- Problem requirements
Which lines below contain the word "HMin"? Copy each of them.

- Saved data entries
====================

(* ===== verification/Hwmon.v ===== *)
(** * Sensors of a card (drivers/hwmon/intel-m10-bmc-hwmon.c)

    The sensors are registers of the BMC; a table per board says which, and a list of
    channels which of their attributes user space sees. *)
From Stdlib Require Import Ascii String.
From stdpp Require Import strings.
From S2P Require Import Prelude Text M10Bmc.

Definition ENODATA : Z := 61.

(** ** Data *)

(** The types of sensors that the driver knows, and all others by number. *)
Inductive hwmon_sensor_types := hwmon_temp | hwmon_in | hwmon_curr | hwmon_power | hwmon_type (n : nat).
#[export] Instance hwmon_sensor_types_eq : EqDecision hwmon_sensor_types.
Proof. solve_decision. Defined.
(** The attributes of a sensor, by what their names of the different types have in
    common, and all others by number. *)
Inductive hwmon_attr := HInput | HMax | HMaxHyst | HCrit | HCritHyst | HMin | HLabel | HAttr (n : nat).
#[export] Instance hwmon_attr_eq : EqDecision hwmon_attr.
Proof. solve_decision. Defined.

(* drivers/hwmon/intel-m10-bmc-hwmon.c:15-23 m10bmc_sdata *)
Record m10bmc_sdata := SData {
  reg_input : Z;
  reg_max : Z;
  reg_crit : Z;
  reg_hyst : Z;
  reg_min : Z;
  multiplier : Z;
  label : string;
}.

(** The channels of a type, by the attributes each has. *)
Record hwmon_channel_info := HWMON_CHANNEL_INFO { hc_type : hwmon_sensor_types; hc_config : list (list hwmon_attr) }.

(** The tables are listed with their index. *)
(* drivers/hwmon/intel-m10-bmc-hwmon.c:25-28 m10bmc_hwmon_board_data *)
Record m10bmc_hwmon_board_data := BoardData {
  tables : list (hwmon_sensor_types * list m10bmc_sdata);
  hinfo : list hwmon_channel_info;
}.
Definition table (b : m10bmc_hwmon_board_data) (type : hwmon_sensor_types) : option (list m10bmc_sdata) :=
  snd <$> head (filter (λ t, t.1 = type) (tables b)).

(** ** Operations *)
Section Hwmon.
Context `{Regmap} {X : Type} (info : intel_m10bmc_platform_info) (bdata : m10bmc_hwmon_board_data).

(** 0444 *)
(* drivers/hwmon/intel-m10-bmc-hwmon.c:957-962 m10bmc_hwmon_is_visible *)
Definition m10bmc_hwmon_is_visible (type : hwmon_sensor_types) (attr : hwmon_attr) (channel : nat) : Z := 292.

(** A pointer into the table, which the users of it read through. *)
(* drivers/hwmon/intel-m10-bmc-hwmon.c:964-975 find_sensor_data *)
Definition find_sensor_data (type : hwmon_sensor_types) (channel : nat) : M (bmc X) (option m10bmc_sdata) :=
  match table bdata type with
  | None => throw (- EOPNOTSUPP)
  | Some tbl => mret (tbl !! channel)
  end.

(* drivers/hwmon/intel-m10-bmc-hwmon.c:977-1001 do_sensor_read *)
Definition do_sensor_read (data : m10bmc_sdata) (regoff : Z) : M (bmc X) Z :=
  regval ← m10bmc_sys_read info regoff;
  if regval =? 0xdeadbeef then throw (- ENODATA) else
  mret (u32 (regval * multiplier data)).

(** The field with the register of an attribute, and whether the hysteresis is
    subtracted. *)
(* drivers/hwmon/intel-m10-bmc-hwmon.c:1016-1082 m10bmc_hwmon_read *)
Definition sensor_field (type : hwmon_sensor_types) (attr : hwmon_attr) : option ((m10bmc_sdata → Z) * bool) :=
  match type with
  | hwmon_temp =>
      match attr with
      | HInput => Some (reg_input, false)
      | HMaxHyst => Some (reg_max, true)
      | HMax => Some (reg_max, false)
      | HCritHyst => Some (reg_crit, true)
      | HCrit => Some (reg_crit, false)
      | _ => None
      end
  | hwmon_in =>
      match attr with
      | HInput => Some (reg_input, false)
      | HMax => Some (reg_max, false)
      | HCrit => Some (reg_crit, false)
      | HMin => Some (reg_min, false)
      | _ => None
      end
  | hwmon_curr =>
      match attr with
      | HInput => Some (reg_input, false)
      | HMax => Some (reg_max, false)
      | HCrit => Some (reg_crit, false)
      | _ => None
      end
  | hwmon_power => match attr with HInput => Some (reg_input, false) | _ => None end
  | hwmon_type _ => None
  end.
(* drivers/hwmon/intel-m10-bmc-hwmon.c:1003-1102 m10bmc_hwmon_read *)
Definition m10bmc_hwmon_read (type : hwmon_sensor_types) (attr : hwmon_attr) (channel : nat) : M (bmc X) Z :=
  data ← find_sensor_data type channel;
  match sensor_field type attr with
  | None => throw (- EOPNOTSUPP)
  | Some (field, with_hyst) =>
      data ← access data;
      let reg := field data in
      let hyst := if (with_hyst : bool) then reg_hyst data else 0 in
      if reg =? 0 then throw (- EOPNOTSUPP) else
      value ← do_sensor_read data reg;
      if negb (hyst =? 0) then
        hyst ← do_sensor_read data hyst;
        mret (value - hyst)
      else mret value
  end.

(* drivers/hwmon/intel-m10-bmc-hwmon.c:1104-1118 m10bmc_hwmon_read_string *)
Definition m10bmc_hwmon_read_string (type : hwmon_sensor_types) (attr : hwmon_attr) (channel : nat) : M (bmc X) string :=
  data ← find_sensor_data type channel;
  data ← access data;
  mret (label data).

(** What user space may ask for. *)
Definition advertised (type : hwmon_sensor_types) (attr : hwmon_attr) (channel : nat) : bool :=
  existsb (λ h, bool_decide (hc_type h = type) &&
    match hc_config h !! channel with Some attrs => bool_decide (attr ∈ attrs) | None => false end) (hinfo bdata).
End Hwmon.

(** The name of the device, with [hwmon_is_bad_char]. *)
(* drivers/hwmon/intel-m10-bmc-hwmon.c:1145-1151 m10bmc_hwmon_probe *)
Definition hwmon_name (hwmon_is_bad_char : ascii → bool) (name : text) : text :=
  (λ c, if hwmon_is_bad_char c then "_"%char else c) <$> name.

====================

- Result for this exercise
Inductive hwmon_attr := HInput | HMax | HMaxHyst | HCrit | HCritHyst | HMin | HLabel | HAttr (n : nat).
      | HMin => Some (reg_min, false)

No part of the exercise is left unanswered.